**Work item:**
Nothing is to be altered. Print each record in full.

[Saved data entries]
(** ** The preset dictionary *)
Lemma case_DICT_ok flush : case_ok (case_DICT flush) DICT.
Proof.
  start. subst bits. unfold case_DICT. wp_steps. destruct (s_havedict st =? 0).
  - apply wp_bind, wp_restore. apply wp_return. split; [|by repeat split]. rebuild; rewrite ?Emode; try done.
  - wp_steps. apply case_TYPE_ok; csimp_goal; [|done|mu]. rebuild.
Qed.

Lemma case_DICTID_ok flush : case_ok (case_DICTID flush) DICTID.
Proof.
  start. unfold case_DICTID. apply wp_bind. needbits.
  - wp_steps. apply wp_initbits. csimp_goal. wp_steps. apply case_DICT_ok; csimp_goal; [|done|mu]. rebuild.
  - rebuild; rewrite ?Emode; try done. cbn [mode_ok]. lia.
Qed.


(** ** The start of the header *)
Lemma wbits_ok_wrap m m' wrap wbits wsize window :
  wbits_ok m wrap wbits wsize window -> wrap <> 1 -> wbits_ok m' wrap wbits wsize window.
Proof. intros [H|(_ & -> & _)] Hw; [by left|done]. Qed.

Lemma wbits_ok_set m m' wrap wbits wsize window len :
  wbits_ok m wrap wbits wsize window -> 8 <= len <= 23 -> wbits_ok m' wrap (if wbits =? 0 then len else wbits) wsize window.
Proof.
  intros [(H1 & H2 & H3)|(-> & _ & -> & -> & _)] Hl.
  - left. destruct (Z.eqb_spec wbits 0); [lia|]. done.
  - left. cbn [Z.eqb]. split; [done|]. split; [by left|done].
Qed.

**Solution for this problem:**
(** ** The preset dictionary *)
Lemma case_DICT_ok flush : case_ok (case_DICT flush) DICT.
Proof.
  start. subst bits. unfold case_DICT. wp_steps. destruct (s_havedict st =? 0).
  - apply wp_bind, wp_restore. apply wp_return. split; [|by repeat split]. rebuild; rewrite ?Emode; try done.
  - wp_steps. apply case_TYPE_ok; csimp_goal; [|done|mu]. rebuild.
Qed.

Lemma case_DICTID_ok flush : case_ok (case_DICTID flush) DICTID.
Proof.
  start. unfold case_DICTID. apply wp_bind. needbits.
  - wp_steps. apply wp_initbits. csimp_goal. wp_steps. apply case_DICT_ok; csimp_goal; [|done|mu]. rebuild.
  - rebuild; rewrite ?Emode; try done. cbn [mode_ok]. lia.
Qed.


(** ** The start of the header *)
Lemma wbits_ok_wrap m m' wrap wbits wsize window :
  wbits_ok m wrap wbits wsize window -> wrap <> 1 -> wbits_ok m' wrap wbits wsize window.
Proof. intros [H|(_ & -> & _)] Hw; [by left|done]. Qed.

Lemma wbits_ok_set m m' wrap wbits wsize window len :
  wbits_ok m wrap wbits wsize window -> 8 <= len <= 23 -> wbits_ok m' wrap (if wbits =? 0 then len else wbits) wsize window.
Proof.
  intros [(H1 & H2 & H3)|(-> & _ & -> & -> & _)] Hl.
  - left. destruct (Z.eqb_spec wbits 0); [lia|]. done.
  - left. cbn [Z.eqb]. split; [done|]. split; [by left|done].
Qed.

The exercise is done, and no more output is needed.